RECORDS FOR THIS TASK below:

Lemma run_good n : forall cf lex x lex', consistent cf lex -> lr_run lexer action error_function n tables (length bot) cf lex = Ok (Raised x, lex') -> explained x lex'.
Proof.
  induction n as [|n IH]; intros cf lex x lex' Hc E; [done|]. cbn [lr_run] in E. apply rbind_Ok in E as (next & Es & E).
  destruct (step_good cf lex Hc) as [(En & Hl & t & lex2 & Elx & Ht)|(next' & Es' & Hn)].
  - exfalso. unfold lr_step in Es. rewrite En in Es. cbn [rbind] in Es. change (negb (0 =? 0)) with false in Es. cbn iota in Es.
    destruct (Z.leb_spec 0 (lr_look cf)); [lia|]. rewrite Elx in Es. apply rbind_Ok in Es as (kv & Ek & _). by apply (Ht kv).
  - rewrite Es in Es'. injection Es' as <-. destruct next as [cf' lex1|e lex1]; [by apply (IH cf' lex1)|]. by injection E as -> ->.
Qed.

Lemma parse_explained n r S v st en x lex' : rule ps r (goal, [c; S]) -> means c [] v ->
  lr_run lexer action error_function n tables (length bot) (LR bot 0 (zget sv c) v st en 0) lex0 = Ok (Raised x, lex') -> explained x lex'.
Proof.
  intros Hr Hv E. destruct n as [|n]; [done|]. cbn [lr_run] in E. apply rbind_Ok in E as (next & Es & E).
  destruct (first_good r S v st en Hr Hv) as (next' & Es' & Hn). rewrite Es in Es'. injection Es' as <-.
  destruct next as [cf' lex1|e lex1]; [by apply (run_good n cf' lex1)|]. by injection E as -> ->.
Qed.

End Stack.
(** C3: For a grammar as the reader leaves it ([reader_output]: the number of variables is not a
    multiple of 32, the gotos, the states and the edges are within the bounds that the code
    does not test, and no two actions kept in a state are on tokens of the same value),
    ocamlyacc ends with tables that hold, for each state of the LR(0) automaton, the actions
    that the lookaheads and the precedences leave, and with the option that forbids the
    conflicts there is none: read as the engine reads them, the byte strings give the default
    reduction of a state, its shift or its reduction on the value of a token, its goto on a
    variable, and the length and the left-hand side of a rule, and nothing else.  Or it ends
    with a fatal error, each one for its reason: the canonical kernels or the gotos are more
    than a short numbers, the conflicts are forbidden and there is one, or the vectors of the
    tables, as they are packed, leave no room for the next one. *)
Theorem main_correct eflag g ps goal pr sv true_token tag : reader_output g ps goal pr sv true_token tag ->
  (exists tables cores ss rs info, main_os eflag g pr sv true_token tag = Ok tables /\ tables_of g ps pr sv tables cores ss rs info /\
     (eflag = true -> SRtotal (conflict_counts info) + RRtotal (conflict_counts info) <= 0)) \/
  exists msg, main_os eflag g pr sv true_token tag = Raise (Failure msg) /\ fails eflag g ps pr sv msg.
Proof. exact (main_ok eflag g ps goal pr sv true_token tag). Qed.


(** ** The number of the tokens: [%token A EOF  %start main  main: e EOF;  e: A | e A] *)

(** the tokens: the end, [error], [A], [EOF], the one of the entry; the variables: the start symbol, the goal, [main], [e] *)
Definition count_productions : list production := [(5, [6; 0]); (7, [8; 3]); (8, [2]); (8, [8; 2]); (6, [4; 7])].
Definition count_grammar : grammar :=
  let t := tab (grammar_of 5 9 count_productions) in
  Grammar (Tables (ritem t) (rlhs t) (rrhs t) (replicate 7 0) (replicate 7 0)) 5 9 7 (zlen (ritem t)).
(** the value of [EOF] is the one of the end *)
Definition count_values : list Z := [0; 256; 257; 0; 1; -1; 0; 1; 2].
Definition count_precedences : precedences := Precedences (replicate 9 0) (replicate 9 0).
Definition count_tokens : list bool := [false; false; true; true; false; false; false; false; false].
Definition count_main : result parser_tables := main_os false count_grammar count_precedences count_values count_tokens (replicate 9 false).



(** the rules that the grammar has *)
Ltac count_cases r E := let Hl := fresh in
  apply lookup_lt_Some in E as Hl; cbn in Hl; assert (r = 2 \/ r = 3 \/ r = 4 \/ r = 5 \/ r = 6) as [->|[->|[->|[->| ->]]]] by lia; cbn in E; injection E as <- <-.

Lemma count_packed : well_packed count_grammar count_productions 6 count_precedences count_values count_tokens (replicate 9 false).
Proof.
  constructor.
  - constructor; try done. repeat constructor; cbn; lia.
  - constructor.
    + intros r A w [Hr E]. count_cases r E; [by left|right; repeat constructor; lia..].
    + by split.
    + intros r A w [Hr E]. cbn. count_cases r E; rewrite ?elem_of_cons, elem_of_nil; lia.
  - constructor; [by split|..].
    + intros r w [Hr E]. remember (start_symbol count_grammar) as A eqn:EA. cbn in EA. count_cases r E; done.
    + intros r A w [Hr E]. count_cases r E; rewrite ?elem_of_cons, elem_of_nil; lia.
    + intros r w [Hr E]. remember 6 as A eqn:EA. count_cases r E; try done. exists 4, 7. by cbn.
  - constructor; [by split|..].
    + intros t Ht. cbn in Ht. assert (t = 0 \/ t = 1 \/ t = 2 \/ t = 3 \/ t = 4) as [->|[->|[->|[->| ->]]]] by lia; by cbn.
    + by split_and!.
    + intros t Ht. cbn in Ht. assert (t = 0 \/ t = 1 \/ t = 2 \/ t = 3 \/ t = 4) as [->|[->|[->|[->| ->]]]] by lia; by cbn.
    + done.
    + intros v Hv. change (nvars count_grammar) with 4 in Hv. assert (v = 1 \/ v = 2 \/ v = 3) as [-> |[-> | ->]] by lia; by cbn.
  - done.
  - by split_and!.
Qed.

Lemma count_input : reader_output count_grammar count_productions 6 count_precedences count_values count_tokens (replicate 9 false).
Proof.
  constructor; [exact count_packed|..].
  - intros info gs E. vm_compute in E. injection E as <- <-. apply rows_apart_ok. by vm_compute.
  - done.
  - intros nullable cores ss rs E. vm_compute in E. injection E as <- <- <- <-. split; [by vm_compute|]. intros rt gs Ert Egs. vm_compute in Ert, Egs. injection Ert as <-. injection Egs as <-.
    constructor; [by vm_compute|by split; vm_compute| |by vm_compute]. intros A HA. assert (A = 5 \/ A = 6 \/ A = 7 \/ A = 8) as [->|[-> |[-> | ->]]] by (cbn in HA; lia); vm_compute; done.
Qed.

Definition count_tables : parser_tables :=
  Eval vm_compute in match count_main with Ok tables => tables | _ => ParserTables [] [] [] [] [] [] [] [] [] 0 [] [] end.

Example count_generated : count_main = Ok count_tables.
Proof. vm_compute. reflexivity. Qed.








Lemma main_witness : exists cores ss rs info, tables_of count_grammar count_productions count_precedences count_values count_tables cores ss rs info.
Proof.
  destruct (main_correct false count_grammar count_productions 6 count_precedences count_values count_tokens (replicate 9 false) count_input)
    as [(tables & cores & ss & rs & info & E & H & _)|(msg & E & _)]; pose proof count_generated as Eg; unfold count_main in Eg; rewrite E in Eg; [|discriminate Eg].
  injection Eg as ->. by exists cores, ss, rs, info.
Defined.

(** ** A conflict that is not reported: [main: e | f EOF;  e: A;  f: A] *)

(** after [A], the rule of [e] is reduced on the end of the input, and the rule of [f] on EOF,
    whose value is the same: no conflict is counted, since the symbols differ, and one of the
    two reductions hides the other one in the table *)
Definition twice_productions : list production := [(5, [6; 0]); (7, [8]); (7, [9; 3]); (8, [2]); (9, [2]); (6, [4; 7])].
Definition twice_grammar : grammar :=
  let t := tab (grammar_of 5 10 twice_productions) in
  Grammar (Tables (ritem t) (rlhs t) (rrhs t) (replicate 8 0) (replicate 8 0)) 5 10 8 (zlen (ritem t)).
Definition twice_values : list Z := [0; 256; 257; 0; 1; -1; 0; 1; 2; 3].
Definition twice_precedences : precedences := Precedences (replicate 10 0) (replicate 10 0).

Definition twice_main : result parser_tables :=
  main_os true twice_grammar twice_precedences twice_values (count_tokens ++ [false]) (replicate 10 false).

(** two reductions are left in the state 3, without a conflict; the table holds the one of [f] *)
Example twice_silent :
  (let* (info, _) := lalr_parser twice_grammar twice_precedences in
   let* row := rd (parser info) 3 in
   Ok (SRtotal (conflict_counts info) + RRtotal (conflict_counts info), map (fun a => (a_symbol a, a_number a)) row)) = Ok (0, [(0, 5); (3, 6)]) /\
  (let* tables := twice_main in lookup_with tables (rindex tables) 3 0) = Ok (Some (6 - 2)).
Proof. split; vm_compute; reflexivity. Qed.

End of RECORDS FOR THIS TASK.

WHAT IS NEEDED = Could you copy exactly the lines from the first line of the records above through the line containing "intros Hr Hv", both included, and nothing else?

YOUR RESPONSE =
Lemma run_good n : forall cf lex x lex', consistent cf lex -> lr_run lexer action error_function n tables (length bot) cf lex = Ok (Raised x, lex') -> explained x lex'.
Proof.
  induction n as [|n IH]; intros cf lex x lex' Hc E; [done|]. cbn [lr_run] in E. apply rbind_Ok in E as (next & Es & E).
  destruct (step_good cf lex Hc) as [(En & Hl & t & lex2 & Elx & Ht)|(next' & Es' & Hn)].
  - exfalso. unfold lr_step in Es. rewrite En in Es. cbn [rbind] in Es. change (negb (0 =? 0)) with false in Es. cbn iota in Es.
    destruct (Z.leb_spec 0 (lr_look cf)); [lia|]. rewrite Elx in Es. apply rbind_Ok in Es as (kv & Ek & _). by apply (Ht kv).
  - rewrite Es in Es'. injection Es' as <-. destruct next as [cf' lex1|e lex1]; [by apply (IH cf' lex1)|]. by injection E as -> ->.
Qed.

Lemma parse_explained n r S v st en x lex' : rule ps r (goal, [c; S]) -> means c [] v ->
  lr_run lexer action error_function n tables (length bot) (LR bot 0 (zget sv c) v st en 0) lex0 = Ok (Raised x, lex') -> explained x lex'.
Proof.
  intros Hr Hv E. destruct n as [|n]; [done|]. cbn [lr_run] in E. apply rbind_Ok in E as (next & Es & E).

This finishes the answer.